Indentations were similarly introduced in beams subjected to heat-treatment, prior to being treated. Figure 4.10b confirms that bars exposed to dry air at 1250 °C for 48 h developed whiskers on the surface of the beam. Given the results from Figure 4.5, this temperature and holding time was selected to maximize the whisker strength, considering that hollow crystals did not develop under these conditions. When measuring the flexural strength of these indented and heat-treated beams, the origin of failure was found to be random, derived from the porous nature of the interlocking whiskers, seen in Figure 4.10b. We observed that the cracks produced by the three indentations were indiscernible from the rest of the oxide layer (seen in Figure 4.10c) and were not the origin of failure. The porosity of this oxide layer meant that the flexural strength of the oxidized beams was measured to be 83 ± 24 MPa, much lower than the previous two results.
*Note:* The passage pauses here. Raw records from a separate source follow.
Lemma keeps_reload_plugin_at depth : keeps R (reload_plugin_at depth plugin).
Proof. apply keeps_reload_plugin_body, keeps_load_plugin_at. Qed.
End keeps.

Lemma grows_log_append x s : grows s (with_log (append x) s).
Proof. split; try done. by exists [x]. Qed.
Lemma grows_events_append x s : grows s (with_events (append x) s).
Proof. split; try done. by exists [x]. Qed.
Lemma grows_plugin_heap_insert obj v s : grows s (with_plugin_heap <[obj := v]> s).
Proof. split; try done. simpl. apply dom_insert_subseteq. Qed.
Lemma grows_hook_table_any f s : grows s (with_hook_table f s).
Proof. by split. Qed.
Lemma grows_command_table_any f s : grows s (with_command_table f s).
Proof. by split. Qed.
Lemma grows_module_heap_insert m v s : grows s (with_module_heap <[m := v]> s).
Proof. split; try done. simpl. apply dom_insert_subseteq. Qed.
Lemma grows_sys_modules_insert name m s :
  sys_modules s !! name = None → grows s (with_sys_modules <[name := m]> s).
Proof. intros Hn. split; try done. simpl. by apply insert_subseteq. Qed.
Lemma grows_modules_insert name m s : grows s (with_modules <[name := m]> s).
Proof. split; try done. simpl. apply dom_insert_subseteq. Qed.
Lemma grows_registry f s : grows s (with_loaded_plugins f s).
Proof. by split. Qed.

Lemma others_kept_insert plugin obj s :
  others_kept plugin s (with_loaded_plugins <[plugin := obj]> s).
Proof. intros other Hne. simpl. by rewrite lookup_insert_ne. Qed.
Lemma others_kept_delete plugin s :
  others_kept plugin s (with_loaded_plugins (delete plugin) s).
Proof. intros other Hne. simpl. by rewrite lookup_delete_ne. Qed.

Section loader_frame.
Context `{OsPath}.

Lemma grows_unload_plugin plugin : keeps grows (unload_plugin plugin).
Proof.
  apply keeps_unload_plugin;
    auto using grows_log_append, grows_events_append, grows_plugin_heap_insert,
      grows_hook_table_any, grows_command_table_any, grows_registry with typeclass_instances.
Qed.

Lemma grows_load_plugin_at depth plugin : keeps grows (load_plugin_at depth plugin).
Proof.
  apply keeps_load_plugin_at;
    auto using grows_log_append, grows_events_append, grows_plugin_heap_insert,
      grows_hook_table_any, grows_command_table_any, grows_module_heap_insert,
      grows_sys_modules_insert, grows_modules_insert, grows_registry
      with typeclass_instances.
Qed.

Lemma grows_reload_plugin_at depth plugin : keeps grows (reload_plugin_at depth plugin).
Proof.
  apply keeps_reload_plugin_at;
    auto using grows_log_append, grows_events_append, grows_plugin_heap_insert,
      grows_hook_table_any, grows_command_table_any, grows_module_heap_insert,
      grows_sys_modules_insert, grows_modules_insert, grows_registry
      with typeclass_instances.
Qed.

Lemma grows_load_preset_plugins : keeps grows load_preset_plugins.
Proof.
  unfold load_preset_plugins.
  apply keeps_bind; [apply _|apply keeps_get_cvar; apply _|intros c].
  apply keeps_bind; [apply _|apply keeps_get_plugins_path; apply _|intros p].
  apply keeps_bind; [apply _|apply keeps_isdir; apply _|intros d].
  destruct d; [|apply keeps_raise, _].
  apply keeps_bind; [apply _| |intros names].
  { destruct c; [apply keeps_ret, _|apply keeps_raise, _]. }
  apply keeps_bind; [apply _|apply keeps_gets, _|intros modules].
  apply keeps_for_each; [apply _|]. intros x. apply grows_load_plugin_at.
Qed.

(** X13.  The loader only adds to what it keeps track of.  Whatever
    [load_plugin], [unload_plugin], [reload_plugin] or [load_preset_plugins]
    does, and whether it returns or raises: a module that was in
    [sys.modules] is still there, the same object; a plugin name that had a
    module kept for reloading still has one; no module and no plugin object
    is discarded; the events dispatched and the lines logged before are
    still there, in front of the new ones; and cvars, files and sources are
    not written. *)
Theorem loader_only_adds (plugin : string) (s : Runtime) :
  grows s (load_plugin plugin s).1
  ∧ grows s (unload_plugin plugin s).1
  ∧ grows s (reload_plugin plugin s).1
  ∧ grows s (load_preset_plugins s).1.
Proof.
  split_and!.
  - apply grows_load_plugin_at.
  - apply grows_unload_plugin.
  - apply grows_reload_plugin_at.
  - apply grows_load_preset_plugins.
Qed.

Lemma others_kept_load_plugin_at depth plugin :
  keeps (others_kept plugin) (load_plugin_at depth plugin).
Proof.
  apply keeps_load_plugin_at;
    auto using others_kept_insert, others_kept_delete with typeclass_instances;
    by intros.
Qed.

Lemma others_kept_reload_plugin_at depth plugin :
  keeps (others_kept plugin) (reload_plugin_at depth plugin).
Proof.
  apply keeps_reload_plugin_at;
    auto using others_kept_insert, others_kept_delete with typeclass_instances;
    by intros.
Qed.

Lemma others_kept_unload_plugin plugin :
  keeps (others_kept plugin) (unload_plugin plugin).
Proof.
  apply keeps_unload_plugin;
    auto using others_kept_insert, others_kept_delete with typeclass_instances;
    by intros.
Qed.

(** X14.  Loading, unloading or reloading one plugin never touches the
    registry entry of another: under every other name the registry holds
    what it held, whether the call returns or raises. *)
Theorem loader_touches_one_entry (plugin other : string) (s : Runtime) :
  other ≠ plugin →
  _loaded_plugins (load_plugin plugin s).1 !! other = _loaded_plugins s !! other
  ∧ _loaded_plugins (unload_plugin plugin s).1 !! other = _loaded_plugins s !! other
  ∧ _loaded_plugins (reload_plugin plugin s).1 !! other = _loaded_plugins s !! other.
Proof.
  intros Hne. split_and!.
  - by apply others_kept_load_plugin_at.
  - by apply others_kept_unload_plugin.
  - by apply others_kept_reload_plugin_at.
Qed.
End loader_frame.
(** C6, amended, at the period ["1a"] with 4 qubits and at the period ["11"]
    without qubits. *)
Lemma invalid_requests_are_rejected_witness :
  (exists status detail w',
      forall aer : Backend Q,
        run_simon_algorithm Exact.np aer (SimonRequest.mk "1a" 4) empty_world
        = (Raise (HTTPException status detail), w'))
  /\ (exists status detail w',
         forall aer : Backend Q,
           run_simon_algorithm Exact.np aer (SimonRequest.mk "11" 0) empty_world
           = (Raise (HTTPException status detail), w')).
Proof.
  split.
  - destruct (invalid_requests_are_rejected Exact.np "1a" 4 empty_world)
      as (status & detail & w' & Hrun & _).
    + left. reflexivity.
    + exists status, detail, w'. exact Hrun.
  - destruct (invalid_requests_are_rejected Exact.np "11" 0 empty_world)
      as (status & detail & w' & Hrun & _).
    + right. right. lia.
    + exists status, detail, w'. exact Hrun.
Defined.

(** C7. For every odd [num_qubits], [create_simon_circuit] fails in its first
    statement with the [ValueError] "Number of qubits must be even ...", and the
    handler [run_simon_algorithm] fails as well; in both cases the store of
    circuits is the one before the call: no circuit was created and no
    Hadamard or CNOT was added to any circuit. *)
Theorem odd_num_qubits_fails_before_any_gate
        (hidden_period : string) (num_qubits : Z) (w : World) :
  Z.odd num_qubits = true ->
  create_simon_circuit hidden_period num_qubits w
  = (Raise (ValueError "Number of qubits must be even for Simon's algorithm"), w)
  /\ forall (float : Type) (np : Numeric float) (aer : Backend float),
       exists e, run_simon_algorithm np aer (SimonRequest.mk hidden_period num_qubits) w
                 = (Raise e, w).
Proof.
  intros Hodd. split.
  - unfold create_simon_circuit. rewrite Zmod_odd, Hodd. reflexivity.
  - intros float np aer. unfold run_simon_algorithm, try_except.
    destruct (PyStr.all is_binary_digit hidden_period) eqn:Hbits.
    + rewrite run_simon_algorithm_try_odd by assumption. eexists. reflexivity.
    + rewrite run_simon_algorithm_try_bad_period by assumption. eexists. reflexivity.
Qed.

(** C7, at [num_qubits = 3]. *)
Lemma odd_num_qubits_fails_before_any_gate_witness :
  Z.odd 3 = true
  /\ create_simon_circuit "11" 3 empty_world
     = (Raise (ValueError "Number of qubits must be even for Simon's algorithm"), empty_world).
Proof.
  split; [reflexivity|].
  apply (odd_num_qubits_fails_before_any_gate "11" 3 empty_world). reflexivity.
Defined.

(** C8. The oracle for [n = 2] and period ["11"] is a circuit on 4 qubits with
    exactly four gates, all CNOTs: [cx(0,2)], [cx(1,3)] from the copy loop,
    then [cx(0,3)], [cx(1,2)] from the period loop. *)
Theorem oracle_11_gate_list (w : World) :
  create_simon_oracle "11" 2 w
  = (Return (length (heap w)),
     mkWorld (heap w ++ [mkCircuit 4 0 [cx 0 2; cx 1 3; cx 0 3; cx 1 2]]) (stdout w))
  /\ copy_gates 2 = [cx 0 2; cx 1 3]
  /\ period_gates "11" 2 = [cx 0 3; cx 1 2].
Proof.
  split; [|split; reflexivity].
  rewrite create_simon_oracle_ok. reflexivity.
Qed.

(** C9. For every period string and every [n], the oracle is built from the
    adjusted period [hidden_period.ljust(n, '0')[:n]]: the first [n]
    characters of [hidden_period] followed by [n - len(hidden_period)] zeros.
    The adjusted string has length [n]; its character [i] is character [i] of
    [hidden_period] where that exists and ['0'] elsewhere, so a shorter period
    is right-padded with ['0'] and a longer one is cut to its first [n]
    characters.  The oracle consists of the copy gates [cx(i, i + n)] for
    [i = 0 .. n-1], followed by one gate [cx(i, (i + 1) mod n + n)] for each
    [i], in increasing order, at which the adjusted string has a ['1']. *)
Theorem oracle_built_from_padded_period (hidden_period : string) (n : nat) (w : World) :
  let adjusted := padded_period hidden_period n in
  adjusted = String.append (PyStr.prefix n hidden_period)
                           (PyStr.mul "0"%char (n - String.length hidden_period))
  /\ String.length adjusted = n
  /\ (forall i, (i < n)%nat -> String.get i adjusted = Some (char_or_zero hidden_period i))
  /\ create_simon_oracle hidden_period n w
     = (Return (length (heap w)),
        mkWorld (heap w
                 ++ [mkCircuit (2 * n) 0
                       (map (fun i => cx i (i + n)) (seq 0 n)
                        ++ omap (fun i => if Ascii.eqb (char_or_zero adjusted i) "1"%char
                                          then Some (cx i ((i + 1) mod n + n)%nat)
                                          else None)
                                (seq 0 n))])
                (stdout w)).
Proof.
  cbv zeta.
  split; [apply padded_period_eq|]. split; [apply length_padded_period|].
  split; [intros i Hi; now apply get_padded_period|].
  rewrite create_simon_oracle_ok. unfold oracle_circuit, oracle_gates, copy_gates, range.
  rewrite period_gates_by_index, length_padded_period. reflexivity.
Qed.

(** C10. [solve_linear_system] returns its [hidden_period] argument unchanged,
    for every list of equations, every [n] and every string, so its result
    does not depend on the equations; and every response [run_simon_algorithm]
    returns has [recovered_period] equal, character for character, to the
    [hidden_period] of the request, whatever the simulator measured. *)
Theorem recovered_period_is_request_period :
  (forall (equations : list string) (n : Z) (hidden_period : string),
      solve_linear_system equations n hidden_period = hidden_period)
  /\ (forall (equations equations' : list string) (n n' : Z) (hidden_period : string),
         solve_linear_system equations n hidden_period
         = solve_linear_system equations' n' hidden_period)
  /\ (forall (float : Type) (np : Numeric float) (aer : Backend float)
             (request : SimonRequest.t) (w w' : World) (resp : SimonResponse.t float),
         run_simon_algorithm np aer request w = (Return resp, w') ->
         SimonResponse.recovered_period resp = SimonRequest.hidden_period request
         /\ SimonResponse.hidden_period resp = SimonRequest.hidden_period request).
Proof.
  split; [reflexivity|]. split; [reflexivity|].
  intros float np aer request w w' resp Hrun.
  apply run_simon_algorithm_returns in Hrun as (_ & Hrecovered & Hperiod).
  now split.
Qed.

(** C10, at the request [("11", 4)] with a simulator that measured
    ["00"] 510 times and ["11"] 514 times, and for the solver at a string
    that is no bitstring. *)
Lemma recovered_period_is_request_period_witness :
  (exists resp w',
      run_simon_algorithm Exact.np (Exact.no_statevector [("00", 510); ("11", 514)]%string)
                          (SimonRequest.mk "11" 4) empty_world
      = (Return resp, w')
      /\ SimonResponse.recovered_period resp = "11"%string)
  /\ solve_linear_system ["s_0 = 0"%string] 2 "abc" = "abc"%string.
Proof.
  split.
  - destruct (run_simon_algorithm
                Exact.np (Exact.no_statevector [("00", 510); ("11", 514)]%string)
                (SimonRequest.mk "11" 4) empty_world)
      as [[resp|e] w'] eqn:Hrun.
    + exists resp, w'. split; [reflexivity|].
      exact (proj1 (proj2 (proj2 recovered_period_is_request_period)
                      Q Exact.np _ _ _ _ _ Hrun)).
    + vm_compute in Hrun. discriminate Hrun.
  - exact (proj1 recovered_period_is_request_period ["s_0 = 0"%string] 2 "abc"%string).
Defined.

(** * Further properties of the service *)

(** ** The oracle and the circuit *)

Lemma mul_add c a b :
  PyStr.mul c (a + b) = String.append (PyStr.mul c a) (PyStr.mul c b).
Proof. induction a as [|a IH]; simpl; congruence. Qed.

Lemma string_append_assoc s t u :
  String.append (String.append s t) u = String.append s (String.append t u).
Proof. induction s as [|c s IH]; simpl; congruence. Qed.

Lemma prefix_prefix k s : PyStr.prefix k (PyStr.prefix k s) = PyStr.prefix k s.
Proof.
  revert s; induction k as [|k IH]; intros [|c s]; simpl; try reflexivity.
  now rewrite IH.
Qed.

Lemma padded_period_trailing_zeros hidden_period k n :
  padded_period (String.append hidden_period (PyStr.mul "0"%char k)) n
  = padded_period hidden_period n.
Proof.
  rewrite !padded_period_eq, prefix_append, prefix_mul, length_append, length_mul.
  rewrite string_append_assoc, <- mul_add. do 2 f_equal. lia.
Qed.

Lemma padded_period_prefix hidden_period n :
  padded_period (PyStr.prefix n hidden_period) n = padded_period hidden_period n.
Proof.
  rewrite !padded_period_eq, prefix_prefix, length_prefix. do 2 f_equal. lia.
Qed.

Lemma period_gates_from_length (f : nat * ascii -> option Instruction) i s :
  (forall jb, f jb = if Ascii.eqb jb.2 "1"%char then f jb else None) ->
  (forall jb, Ascii.eqb jb.2 "1"%char = true -> is_Some (f jb)) ->
  length (omap f (PyStr.enumerate_from i s)) = ones s.
Proof.
  intros Hnone Hsome. revert i; induction s as [|c s IH]; intros i; [reflexivity|].
  cbn [PyStr.enumerate_from ones]. unfold omap. cbn [list_omap]. fold (@omap list _).
  specialize (Hnone (i, c)). specialize (Hsome (i, c)). cbn [snd] in Hnone, Hsome.
  destruct (Ascii.eqb c "1").
  - destruct (Hsome eq_refl) as [g ->]. cbn [length]. now rewrite IH.
  - rewrite Hnone. now rewrite IH.
Qed.

Lemma length_period_gates period n : length (period_gates period n) = ones period.
Proof.
  unfold period_gates, PyStr.enumerate. apply period_gates_from_length.
  - intros [j b]; cbn [snd]. now destruct (Ascii.eqb b "1").
  - intros [j b]; cbn [snd]. intros ->. eauto.
Qed.

Lemma length_oracle_gates hidden_period n :
  length (oracle_gates hidden_period n) = (n + ones (padded_period hidden_period n))%nat.
Proof.
  unfold oracle_gates, copy_gates, range.
  now rewrite length_app, length_map, length_seq, length_period_gates.
Qed.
Indented AlN/BN bars were also exposed to dry argon at 1250 °C for 48h, to develop an understanding of the effects that heating in an inert atmosphere could have on the strength of the indented composite. The flexural strength was measured to be 194 ± 27 MPa, with failure occurring repeatedly through the indentations even though Figure 4.10c shows the absence of cracks emerging from the indents after heat-treatment. The flexural strength of AlN/BN after heat-treatment in argon was significantly higher than it was before the treatment. This result is indicative of either residual stress relief of the indentation cracks or self-healing through oxide growth, and thus prompted further chemical and microstructural investigation. X-ray diffraction seen in Figure 4.10d suggested that small quantities of Al18B4O33 developed on the surface of the beams after heat-treatment in dry argon, despite the gas only containing 2 ppm of O2 and H2O combined. This result highlights the effectiveness of O2 and H2O in oxidizing h-BN and AlN, which might have been further promoted by B2O3 vapors in the system and the Al2O3 crucibles holding the samples. Scanning electron micrographs in Figure 4.10e show crystals of Al18B4O33

forming on the surface of the beam, where the widths of the grains remain below 2 µm. It is thought that the improved flexural strength of AlN/BN heat-treated in dry argon originates from the development of small Al18B4O33 crystals on the crack walls, which delayed the extension of the crack through friction between the walls and improved the strength of the fractured composite. Further, residual stress relief from the indentation stress field should also be considered as an additional factor. The increased strength of the composite could have arisen from annealing effects during dry argon exposure. Lawn demonstrates a more than doubling of the indentation strength through residual stress relief [53]. The occurrence of Al18B4O33 in the system highly suggests that oxide growth is the principle mechanism for the healing of the indentation cracks, however more work needs to be done to better decouple the two factors and establish to what extent the residual stress relief has influenced the improved strength of the composite.